--- Record excerpts ---
(* ===== verification/Entries.v ===== *)
(** Portals tables and list entries: [BxiME] ([src/s4ptl/BxiME.cpp]), [BxiPT]
    ([src/s4ptl/BxiPT.cpp]) and [BxiNI] ([src/s4ptl/BxiNI.cpp]). *)
From S2P Require Import Prelude Portals World Engine Queue Messages Node Counters.

(** [v.erase(remove(v.begin(), v.end(), x))], with [erase] of one position: it is [erase(end())],
    undefined, when [x] does not occur, and leaves unspecified elements behind when it occurs
    more than once. *)
Definition erase_remove {A} `{EqDecision A} (x : A) (l : list A) : option (list A) :=
  if decide (length (filter (fun y => y = x) l) = 1%nat)
  then Some (filter (fun y => y <> x) l) else None.

Section Entries.
Context `{Env}.

(** ** Matching entries *)

(** @src/src/s4ptl/BxiME.cpp:25-28 BxiME::BxiME *)
Definition BxiME_init (pt : handle) (me_t : ptl_me) (ptl_list user_ptr : Z) : BxiME := {|
  bme_used := false; bme_pt := pt; bme_me := me_t; bme_user_ptr := user_ptr;
  bme_manage_local_offset := 0; bme_list := ptl_list; bme_needs_unlink := false;
  bme_in_use := false |}.

(** @src/src/s4ptl/BxiME.cpp:30-39 BxiME::BxiME(const BxiME&) *)
Definition BxiME_copy (me : BxiME) : BxiME := {|
  bme_used := false; bme_pt := bme_pt me; bme_me := bme_me me; bme_list := bme_list me;
  bme_user_ptr := bme_user_ptr me; bme_manage_local_offset := bme_manage_local_offset me;
  bme_in_use := false; bme_needs_unlink := false |}.
(* ===== verification/NicActor.v ===== *)
(** What the two NIC actors share ([src/actors/BxiNicActor.cpp]) and the
    events of put-like requests ([src/s4ptl/BxiRequest.cpp]). *)
From S2P Require Import Prelude Portals World Engine Queue Messages Node Counters Entries.
From S2P Require Import E2E.
From Stdlib Require Import SpecFloat.

(** @src/include/s4bxi/actors/BxiActor.hpp:27-32 INLINE_SIZE, PIO_SIZE *)
Definition INLINE_BASE_SIZE : Z := 8.
Definition MATCH_BITS_SIZE : Z := 8.
Definition PIO_BASE_SIZE : Z := 408.
Definition INLINE_SIZE (req : BxiRequest) : Z :=
  if rq_matching req then INLINE_BASE_SIZE else INLINE_BASE_SIZE + MATCH_BITS_SIZE.
Definition PIO_SIZE (req : BxiRequest) : Z :=
  if rq_matching req then PIO_BASE_SIZE else PIO_BASE_SIZE + MATCH_BITS_SIZE.

(** @src/include/s4bxi/actors/BxiNicActor.hpp:26-27 PCI_LATENCY (200e-9) and
    ONE_PCI_PACKET_TRANSFER (200e-9 + 32.508e-9) *)
Definition PCI_LATENCY : double := S754_finite false 7555786372591432 (-75).
Definition ONE_PCI_PACKET_TRANSFER : double := S754_finite false 8783903889592444 (-75).

(** 2e-9, 250e-9, 300e-9 and 15.75e9 *)
Definition nic_delay : double := S754_finite false 4835703278458517 (-81).
Definition get_delay : double := S754_finite false 4722366482869645 (-74).
Definition response_delay : double := S754_finite false 5666839779443574 (-74).
Definition pci_bandwidth : double := S754_finite false 8257536000000000 (-19).

(** @src/src/actors/BxiNicInitiator.cpp:116-118 the wait for a PCI packet, the same expression in
    every handler *)
Definition pci_wait_time (simulated_size : Z) : double :=
  if 512 <=? simulated_size then ONE_PCI_PACKET_TRANSFER
  else dadd PCI_LATENCY (ddiv (double_of_Z simulated_size) pci_bandwidth).

Section NicActor.
Context `{Env}.

(** ** Events of a request *)

(** @src/src/s4ptl/BxiRequest.cpp:54-67 BxiPutRequest::issue_ack *)
Definition issue_ack (r : handle) (ni_fail_type : Z) : SM unit :=
  req ← cast_request is_put_like r;
  let md := rq_md req in
  _ ← when (HAS_PTL_OPTION (md_options (bmd_md md)) PTL_MD_EVENT_CT_ACK)
        (BxiMD_increment_ct md (rq_payload_size req));
  req ← load (T := BxiRequest) r;
  when (rq_ack_req req =? PTL_ACK_REQ)
    (ni ← load (T := BxiNI) (bmd_ni md);
     issue_event (ni_node ni) (md_eq_handle (bmd_md md))
       (new_event <| ev_type := Some PTL_EVENT_ACK |>
          <| ev_ni_fail_type := Some ni_fail_type |>
          <| ev_user_ptr := Some (rq_user_ptr req) |> <| ev_mlength := rq_mlength req |>
          <| ev_remote_offset := rq_target_remote_offset req |>)).

(** @src/src/s4ptl/BxiRequest.cpp:69-104 BxiPutRequest::maybe_issue_send *)
Definition maybe_issue_send (r : handle) : SM unit :=
  req ← cast_request is_put_like r;
  if (rq_send_event_issued req : bool) then mret tt else
  _ ← update (T := BxiRequest) r (fun q => q <| rq_send_event_issued := true |>);
  let md := rq_md req in
  let md_has := HAS_PTL_OPTION (md_options (bmd_md md)) in
  _ ← when (md_has PTL_MD_EVENT_CT_SEND) (BxiMD_increment_ct md (rq_payload_size req));
  when (negb (md_has PTL_MD_EVENT_SEND_DISABLE) && negb (md_has PTL_MD_EVENT_SUCCESS_DISABLE))
    (ni ← load (T := BxiNI) (bmd_ni md);
     issue_event (ni_node ni) (md_eq_handle (bmd_md md))
       (new_event <| ev_type := Some PTL_EVENT_SEND |> <| ev_ni_fail_type := Some PTL_OK |>
          <| ev_user_ptr := Some (rq_user_ptr req) |>
          <| ev_mlength := Some (rq_payload_size req) |>)).

(** @src/src/actors/BxiNicActor.cpp:40-42 the entry whose owner is told, as in
    BxiNicActor::maybe_issue_get *)
Definition reports_to (matched_me : option BxiME) : option BxiME :=
  match matched_me with
  | Some me =>
      if negb (me_has me PTL_ME_EVENT_COMM_DISABLE)
         && negb (me_has me PTL_ME_EVENT_SUCCESS_DISABLE)
         && (bme_list me =? PTL_PRIORITY_LIST) then Some me else None
  | None => None
  end.

(** @src/src/actors/BxiNicActor.cpp:43-53 the event of BxiNicActor::maybe_issue_get *)
Definition target_event (kind : ptl_event_kind) (initiator : ptl_process) (index : Z)
    (me : BxiME) (req : BxiRequest) : ptl_event :=
  new_event <| ev_initiator := Some initiator |> <| ev_type := Some kind |>
    <| ev_ni_fail_type := Some PTL_OK |> <| ev_pt_index := Some index |>
    <| ev_user_ptr := Some (bme_user_ptr me) |>
    <| ev_rlength := Some (rq_payload_size req) |> <| ev_mlength := rq_mlength req |>
    <| ev_remote_offset := Some (rq_remote_offset req) |>
    <| ev_match_bits := Some (rq_match_bits req) |> <| ev_start := rq_start req |>.

(** @src/src/actors/BxiNicActor.cpp:32-56 BxiNicActor::maybe_issue_get *)
Definition maybe_issue_get (node r : handle) : SM unit :=
  req ← cast_request is_get_request r;
  if (rq_get_event_issued req : bool) then mret tt else
  _ ← update (T := BxiRequest) r (fun q => q <| rq_get_event_issued := true |>);
  match reports_to (rq_matched_me req) with
  | None => mret tt
  | Some me =>
      initiator ← initiator_of req;
      pt ← load (T := BxiPT) (bme_pt me);
      issue_event node (pt_eq pt) (target_event PTL_EVENT_GET initiator (pt_index pt) me req)
  end.

(** @src/src/actors/BxiNicActor.cpp:58-83 BxiNicActor::maybe_issue_fetch_atomic *)
Definition maybe_issue_fetch_atomic (node r : handle) : SM unit :=
  req ← cast_request is_fetch_like r;
  if (rq_fetch_atomic_event_issued req : bool) then mret tt else
  _ ← update (T := BxiRequest) r (fun q => q <| rq_fetch_atomic_event_issued := true |>);
  match reports_to (rq_matched_me req) with
  | None => mret tt
  | Some me =>
      initiator ← initiator_of req;
      pt ← load (T := BxiPT) (bme_pt me);
      issue_event node (pt_eq pt)
        (target_event PTL_EVENT_FETCH_ATOMIC initiator (pt_index pt) me req
           <| ev_hdr_data := Some (rq_hdr req) |>)
  end.

(** ** Communications *)

(** @src/src/actors/BxiNicActor.cpp:100-112 BxiNicActor::reliable_comm_init *)
Definition reliable_comm_init (node : handle) (vn : bxi_vn) (msg : handle) (shallow : bool)
    : SM comm :=
  _ ← sim (SleepFor nic_delay);
  n ← load (T := BxiNode) node;
  x ← load (T := BxiMsg) msg;
  _ ← when (negb (nd_e2e_off n) && negb (bool_decide (ms_type x = S4BXI_E2E_ACK)))
        (process_message (nd_e2e_actor n) msg);
  x ← load (T := BxiMsg) msg;
  mret (CommPut (nic_rx_mailbox_name (ms_target x) vn) (PMsg msg)
          (if shallow then 0 else ms_simulated_size x)).

(** @src/src/actors/BxiNicActor.cpp:85-93 BxiNicActor::reliable_comm *)
Definition reliable_comm (node : handle) (vn : bxi_vn) (msg : handle) : SM unit :=
  x ← load (T := BxiMsg) msg;
  with_log (S4BXILOG_MSG (ms_type x)) (ms_initiator x) (ms_target x)
    (c ← reliable_comm_init node vn msg false; sim (CommWait c)).

(** @src/src/actors/BxiNicActor.cpp:95-98 BxiNicActor::shallow_reliable_comm *)
Definition shallow_reliable_comm (node : handle) (vn : bxi_vn) (msg : handle) : SM unit :=
  c ← reliable_comm_init node vn msg true; sim (CommWait c).
End NicActor.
---
### [Exercise directions]
Each line holding "Require" should be copied from the material above.

### [Written answer]
From S2P Require Import Prelude Portals World Engine Queue Messages Node Counters.
From S2P Require Import Prelude Portals World Engine Queue Messages Node Counters Entries.
From S2P Require Import E2E.
From Stdlib Require Import SpecFloat.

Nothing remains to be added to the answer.